__RECORD EXTRACTS__:

(* ===== verification/UserProgs.v ===== *)
(** * user/cat.c, wc.c, echo.c, ls.c, rm.c, mkdir.c, ln.c, kill.c; stat of ulib.c

    The programs call the system through the class [Sys]; a process ends with [Exit].  An
    argument vector is a list of strings, the name of the program first.  printf is the one
    of [Printf], its characters written one by one. *)

From Stdlib Require Import ZArith Lia.
From stdpp Require Import base numbers list gmap strings.
From S2P Require Import Prelude Printf.
Open Scope Z_scope.

(** struct stat, as fstat fills it in. *)
Record stat_t : Type := mkStat { st_type : Z; st_ino : Z; st_size : Z }.

(** The system calls: what each returns; the bytes that read has put into the buffer, None
    for a result of -1. *)
Class Sys (S : Type) := {
  read : Z -> Z -> M S (option (list Z));
  write : Z -> list Z -> M S Z;
  open_ : list Z -> Z -> M S Z;
  close : Z -> M S Z;
  fstat : Z -> M S (option stat_t);
  unlink : list Z -> M S Z;
  mkdir : list Z -> M S Z;
  link : list Z -> list Z -> M S Z;
  kill : Z -> M S Z;
}.

(** How a function of a program ends: it returns, or it calls exit. *)
Inductive ended (A : Type) : Type := Returned (a : A) | Exit (status : Z).
Arguments Returned {A}. Arguments Exit {A}.

Definition O_RDONLY : Z := 0.
Definition T_DIR : Z := 1.
Definition T_FILE : Z := 2.
Definition T_DEVICE : Z := 3.
Definition DIRSIZ : nat := 14.

(** The characters of a string literal. *)
Fixpoint chars (s : string) : list Z :=
  match s with EmptyString => [] | String c s => Z.of_N (Ascii.N_of_ascii c) :: chars s end.
Definition NL : list Z := [10].

Section Programs.
Context {S : Type} `{Sys S}.

(** fprintf: the characters that vprintf puts out, in single writes. *)
Definition fprintf (fd : Z) (fmt : list Z) (ap : list arg) : M S unit :=
  match User.vprintf fd fmt ap [] with
  | Ok _ o => for_each o (fun x => write x.1 [x.2] ;; ret tt)
  | Blocked c _ => block c
  | Fault f => fun _ => Fault f
  end.
Definition printf : list Z -> list arg -> M S unit := fprintf 1.

(** stat of ulib.c. *)
Definition stat (n : list Z) : M S (option stat_t) :=
  let! fd := open_ n O_RDONLY in
  if decide (fd < 0) then ret None
  else
    let! r := fstat fd in
    close fd ;; ret r.

(** The loop of main over the remaining arguments. *)
Fixpoint for_args (l : list (list Z)) (body : list Z -> M S (ended unit)) : M S (ended unit) :=
  match l with
  | [] => ret (Returned tt)
  | a :: l => let! r := body a in match r with Returned _ => for_args l body | Exit n => ret (Exit n) end
  end.
(** exit(n) at the end of main. *)
Definition then_exit (r : ended unit) (n : Z) : Z := match r with Returned _ => n | Exit m => m end.

(** ** cat.c *)

Fixpoint cat (fuel : nat) (fd : Z) : M S (ended unit) :=
  match fuel with
  | O => fun _ => Fault OutOfFuel
  | Datatypes.S fuel =>
      let! r := read fd 512 in
      match r with
      | None => fprintf 2 (chars "cat: read error" ++ NL) [] ;; ret (Exit 1)
      | Some [] => ret (Returned tt)
      | Some buf =>
          let! n := write 1 buf in
          if decide (n <> Z.of_nat (length buf)) then fprintf 2 (chars "cat: write error" ++ NL) [] ;; ret (Exit 1)
          else cat fuel fd
      end
  end.
Definition cat_main (fuel : nat) (argv : list (list Z)) : M S Z :=
  match tail argv with
  | [] => let! r := cat fuel 0 in ret (then_exit r 0)
  | args =>
      let! r := for_args args (fun a =>
        let! fd := open_ a O_RDONLY in
        if decide (fd < 0) then fprintf 2 (chars "cat: cannot open %s" ++ NL) [AStr (Some a)] ;; ret (Exit 1)
        else
          let! r := cat fuel fd in
          match r with Exit n => ret (Exit n) | Returned _ => close fd ;; ret (Returned tt) end) in
      ret (then_exit r 0)
  end.

(** ** wc.c *)

(** int l, w, c, inword. *)
Record count : Type := mkCount { lines : Z; words : Z; bytes : Z; inword : bool }.
Definition incr (x : Z) : M S Z := if decide (in_int (x + 1)) then ret (x + 1) else undef "int overflow".
(** strchr in the string of space, return, tab, newline and vertical tab. *)
Definition blank (c : Z) : bool := bool_decide (c ∈ [32; 13; 9; 10; 11]).
Definition wc_byte (k : count) (b : Z) : M S count :=
  let! c := incr (bytes k) in
  let! l := (if decide (b = 10) then incr (lines k) else ret (lines k)) in
  if blank b then ret (mkCount l (words k) c false)
  else if negb (inword k) then let! w := incr (words k) in ret (mkCount l w c true)
  else ret (mkCount l (words k) c (inword k)).
Fixpoint wc_buf (k : count) (buf : list Z) : M S count :=
  match buf with [] => ret k | b :: buf => let! k := wc_byte k b in wc_buf k buf end.
Fixpoint wc_loop (fuel : nat) (fd : Z) (k : count) : M S (ended count) :=
  match fuel with
  | O => fun _ => Fault OutOfFuel
  | Datatypes.S fuel =>
      let! r := read fd 512 in
      match r with
      | None => printf (chars "wc: read error" ++ NL) [] ;; ret (Exit 1)
      | Some [] => ret (Returned k)
      | Some buf => let! k := wc_buf k buf in wc_loop fuel fd k
      end
  end.
Definition wc_format : list Z := chars "%d %d %d %s" ++ NL.
Definition wc (fuel : nat) (fd : Z) (name : list Z) : M S (ended unit) :=
  let! r := wc_loop fuel fd (mkCount 0 0 0 false) in
  match r with
  | Exit n => ret (Exit n)
  | Returned k => printf wc_format [AReg (lines k); AReg (words k); AReg (bytes k); AStr (Some name)] ;; ret (Returned tt)
  end.
Definition wc_main (fuel : nat) (argv : list (list Z)) : M S Z :=
  match tail argv with
  | [] => let! r := wc fuel 0 [] in ret (then_exit r 0)
  | args =>
      let! r := for_args args (fun a =>
        let! fd := open_ a O_RDONLY in
        if decide (fd < 0) then printf (chars "wc: cannot open %s" ++ NL) [AStr (Some a)] ;; ret (Exit 1)
        else
          let! r := wc fuel fd a in
          match r with Exit n => ret (Exit n) | Returned _ => close fd ;; ret (Returned tt) end) in
      ret (then_exit r 0)
  end.

(** ** echo.c *)

Fixpoint echo (args : list (list Z)) : M S unit :=
  match args with
  | [] => ret tt
  | a :: rest =>
      write 1 a ;;
      match rest with [] => write 1 NL ;; ret tt | _ => write 1 [32] ;; echo rest end
  end.
Definition echo_main (argv : list (list Z)) : M S Z := echo (tail argv) ;; ret 0.

(** ** rm.c, mkdir.c, ln.c, kill.c *)

(** The loop of rm and mkdir: it stops at the first failure. *)
Fixpoint each_path (op : list Z -> M S Z) (msg : list Z) (args : list (list Z)) : M S unit :=
  match args with
  | [] => ret tt
  | a :: args =>
      let! r := op a in
      if decide (r < 0) then fprintf 2 msg [AStr (Some a)] else each_path op msg args
  end.
Definition rm_main (argv : list (list Z)) : M S Z :=
  if decide (length argv < 2)%nat then fprintf 2 (chars "Usage: rm files..." ++ NL) [] ;; ret 1
  else each_path unlink (chars "rm: %s failed to delete" ++ NL) (tail argv) ;; ret 0.
Definition mkdir_main (argv : list (list Z)) : M S Z :=
  if decide (length argv < 2)%nat then fprintf 2 (chars "Usage: mkdir files..." ++ NL) [] ;; ret 1
  else each_path mkdir (chars "mkdir: %s failed to create" ++ NL) (tail argv) ;; ret 0.
Definition ln_main (argv : list (list Z)) : M S Z :=
  match argv with
  | [_; old; new] =>
      let! r := link old new in
      (if decide (r < 0) then fprintf 2 (chars "link %s %s: failed" ++ NL) [AStr (Some old); AStr (Some new)] else ret tt) ;;
      ret 0
  | _ => fprintf 2 (chars "Usage: ln old new" ++ NL) [] ;; ret 1
  end.
(** [atoi] is that of ulib.c, on the characters of the argument. *)
Fixpoint atoi (s : list Z) (n : Z) : M S Z :=
  match s with
  | [] => ret n
  | c :: s => if decide (48 <= c <= 57) then
                if decide (in_int (n * 10 + c)) then atoi s (n * 10 + c - 48) else undef "int overflow"
              else ret n
  end.
Definition kill_main (argv : list (list Z)) : M S Z :=
  if decide (length argv < 2)%nat then fprintf 2 (chars "usage: kill pid..." ++ NL) [] ;; ret 1
  else for_each (tail argv) (fun a => let! pid := atoi a 0 in kill pid ;; ret tt) ;; ret 0.

(** ** ls.c *)

(** The name after the last slash, padded with blanks to DIRSIZ characters. *)
Fixpoint after_slash (path last : list Z) : list Z :=
  match path with [] => last | c :: path => after_slash path (if decide (c = 47) then path else last) end.
Definition fmtname (path : list Z) : list Z :=
  let p := after_slash path path in
  if decide (DIRSIZ <= length p)%nat then p else p ++ replicate (DIRSIZ - length p) 32.

Definition ls_format : list Z := chars "%s %d %d %d" ++ NL.
Definition print_entry (path : list Z) (st : stat_t) : M S unit :=
  printf ls_format [AStr (Some (fmtname path)); AReg (st_type st); AReg (st_ino st); AReg (i32 (st_size st))].
(** A directory entry of 16 bytes: the inode number and the name up to its NUL. *)
Definition de_inum (de : list Z) : Z := match de with a :: b :: _ => a + 256 * b | _ => 0 end.
Fixpoint until_nul (l : list Z) : list Z := match l with [] => [] | c :: l => if decide (c = 0) then [] else c :: until_nul l end.
Definition de_name (de : list Z) : list Z := until_nul (take DIRSIZ (drop 2 de)).
Fixpoint ls_dir (fuel : nat) (fd : Z) (path : list Z) : M S unit :=
  match fuel with
  | O => fun _ => Fault OutOfFuel
  | Datatypes.S fuel =>
      let! r := read fd 16 in
      match r with
      | Some de =>
          if decide (length de = 16%nat) then
            if decide (de_inum de = 0) then ls_dir fuel fd path
            else
              let buf := path ++ [47] ++ de_name de in
              let! st := stat buf in
              match st with
              | None => printf (chars "ls: cannot stat %s" ++ NL) [AStr (Some buf)] ;; ls_dir fuel fd path
              | Some st => print_entry buf st ;; ls_dir fuel fd path
              end
          else ret tt
      | None => ret tt
      end
  end.
Definition ls (fuel : nat) (path : list Z) : M S unit :=
  let! fd := open_ path O_RDONLY in
  if decide (fd < 0) then fprintf 2 (chars "ls: cannot open %s" ++ NL) [AStr (Some path)]
  else
    let! st := fstat fd in
    match st with
    | None => fprintf 2 (chars "ls: cannot stat %s" ++ NL) [AStr (Some path)] ;; close fd ;; ret tt
    | Some st =>
        (if decide (st_type st = T_DEVICE \/ st_type st = T_FILE) then print_entry path st
         else if decide (st_type st = T_DIR) then
           if decide (Z.of_nat (length path) + 1 + Z.of_nat DIRSIZ + 1 > 512) then printf (chars "ls: path too long" ++ NL) []
           else ls_dir fuel fd path
         else ret tt) ;;
        close fd ;;
        ret tt
    end.
Definition ls_main (fuel : nat) (argv : list (list Z)) : M S Z :=
  (if decide (length argv < 2)%nat then ls fuel (chars ".") else for_each (tail argv) (ls fuel)) ;;
  ret 0.

End Programs.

__TASK ITEM__: Produce a word-for-word copy of everything above from the line holding "Definition echo_main (argv" down to the line holding "Fixpoint after_slash (path", with both of those lines kept.

__WRITTEN RESPONSE__:
Definition echo_main (argv : list (list Z)) : M S Z := echo (tail argv) ;; ret 0.

(** ** rm.c, mkdir.c, ln.c, kill.c *)

(** The loop of rm and mkdir: it stops at the first failure. *)
Fixpoint each_path (op : list Z -> M S Z) (msg : list Z) (args : list (list Z)) : M S unit :=
  match args with
  | [] => ret tt
  | a :: args =>
      let! r := op a in
      if decide (r < 0) then fprintf 2 msg [AStr (Some a)] else each_path op msg args
  end.
Definition rm_main (argv : list (list Z)) : M S Z :=
  if decide (length argv < 2)%nat then fprintf 2 (chars "Usage: rm files..." ++ NL) [] ;; ret 1
  else each_path unlink (chars "rm: %s failed to delete" ++ NL) (tail argv) ;; ret 0.
Definition mkdir_main (argv : list (list Z)) : M S Z :=
  if decide (length argv < 2)%nat then fprintf 2 (chars "Usage: mkdir files..." ++ NL) [] ;; ret 1
  else each_path mkdir (chars "mkdir: %s failed to create" ++ NL) (tail argv) ;; ret 0.
Definition ln_main (argv : list (list Z)) : M S Z :=
  match argv with
  | [_; old; new] =>
      let! r := link old new in
      (if decide (r < 0) then fprintf 2 (chars "link %s %s: failed" ++ NL) [AStr (Some old); AStr (Some new)] else ret tt) ;;
      ret 0
  | _ => fprintf 2 (chars "Usage: ln old new" ++ NL) [] ;; ret 1
  end.
(** [atoi] is that of ulib.c, on the characters of the argument. *)
Fixpoint atoi (s : list Z) (n : Z) : M S Z :=
  match s with
  | [] => ret n
  | c :: s => if decide (48 <= c <= 57) then
                if decide (in_int (n * 10 + c)) then atoi s (n * 10 + c - 48) else undef "int overflow"
              else ret n
  end.
Definition kill_main (argv : list (list Z)) : M S Z :=
  if decide (length argv < 2)%nat then fprintf 2 (chars "usage: kill pid..." ++ NL) [] ;; ret 1
  else for_each (tail argv) (fun a => let! pid := atoi a 0 in kill pid ;; ret tt) ;; ret 0.

(** ** ls.c *)

(** The name after the last slash, padded with blanks to DIRSIZ characters. *)
Fixpoint after_slash (path last : list Z) : list Z :=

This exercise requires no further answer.